-------- Dataset records --------

(** C7. With the question "How is my career?" and a profile whose element
    is Fire the answer contains "act boldly"; when the lower-cased question
    contains none of the topic keywords the answer is the default one,
    [base] followed by the clarify-intention text. *)
Theorem qaFallback_routes (toLowerCase : JSString -> JSString)
        (question : JSString) (profile : AstroProfile.t) :
  (toLowerCase (str "How is my career?") = str "how is my career?" ->
   AstroProfile.element profile = Fire ->
   includes (qaFallback toLowerCase (str "How is my career?") profile)
            (str "act boldly") = true) /\
  (existsb (fun k => includes (toLowerCase question) k) KEYWORDS = false ->
   qaFallback toLowerCase question profile = base profile ++ clarifyText /\
   includes (qaFallback toLowerCase question profile) (str "clarify intention") = true).
Proof.
  split.
  - intros Hlow Hfire. unfold qaFallback. rewrite Hlow, Hfire.
    change (find (fun k => includes (str "how is my career?") k) KEYWORDS)
      with (Some (str "career")).
    change (isCase (str "career") [str "career"; str "job"; str "work"; str "internship"])
      with true.
    cbv iota beta. apply includes_app_r. reflexivity.
  - intros Hnone. unfold qaFallback.
    rewrite (find_existsb_false _ _ Hnone).
    split; [reflexivity|]. apply includes_app_r. reflexivity.
Qed.

Lemma qaFallback_routes_witness :
  let fire := AstroProfile.mk (str "Asha") (str "Aries") Fire Cardinal 7
                              (str "Horse") (str "#ef4444") (Some 7) [] in
  includes (qaFallback asciiLowerCase (str "How is my career?") fire)
           (str "act boldly") = true /\
  qaFallback asciiLowerCase (str "What colour suits me?") fire
  = base fire ++ clarifyText.
Proof.
  intros fire. split.
  - apply (qaFallback_routes asciiLowerCase (str "How is my career?") fire);
      reflexivity.
  - apply (qaFallback_routes asciiLowerCase (str "What colour suits me?") fire).
    reflexivity.
Defined.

--------

Your task »
Reproduce the full set of records precisely.

Answer section »
(** C7. With the question "How is my career?" and a profile whose element
    is Fire the answer contains "act boldly"; when the lower-cased question
    contains none of the topic keywords the answer is the default one,
    [base] followed by the clarify-intention text. *)
Theorem qaFallback_routes (toLowerCase : JSString -> JSString)
        (question : JSString) (profile : AstroProfile.t) :
  (toLowerCase (str "How is my career?") = str "how is my career?" ->
   AstroProfile.element profile = Fire ->
   includes (qaFallback toLowerCase (str "How is my career?") profile)
            (str "act boldly") = true) /\
  (existsb (fun k => includes (toLowerCase question) k) KEYWORDS = false ->
   qaFallback toLowerCase question profile = base profile ++ clarifyText /\
   includes (qaFallback toLowerCase question profile) (str "clarify intention") = true).
Proof.
  split.
  - intros Hlow Hfire. unfold qaFallback. rewrite Hlow, Hfire.
    change (find (fun k => includes (str "how is my career?") k) KEYWORDS)
      with (Some (str "career")).
    change (isCase (str "career") [str "career"; str "job"; str "work"; str "internship"])
      with true.
    cbv iota beta. apply includes_app_r. reflexivity.
  - intros Hnone. unfold qaFallback.
    rewrite (find_existsb_false _ _ Hnone).
    split; [reflexivity|]. apply includes_app_r. reflexivity.
Qed.

Lemma qaFallback_routes_witness :
  let fire := AstroProfile.mk (str "Asha") (str "Aries") Fire Cardinal 7
                              (str "Horse") (str "#ef4444") (Some 7) [] in
  includes (qaFallback asciiLowerCase (str "How is my career?") fire)
           (str "act boldly") = true /\
  qaFallback asciiLowerCase (str "What colour suits me?") fire
  = base fire ++ clarifyText.
Proof.
  intros fire. split.
  - apply (qaFallback_routes asciiLowerCase (str "How is my career?") fire);
      reflexivity.
  - apply (qaFallback_routes asciiLowerCase (str "What colour suits me?") fire).
    reflexivity.
Defined.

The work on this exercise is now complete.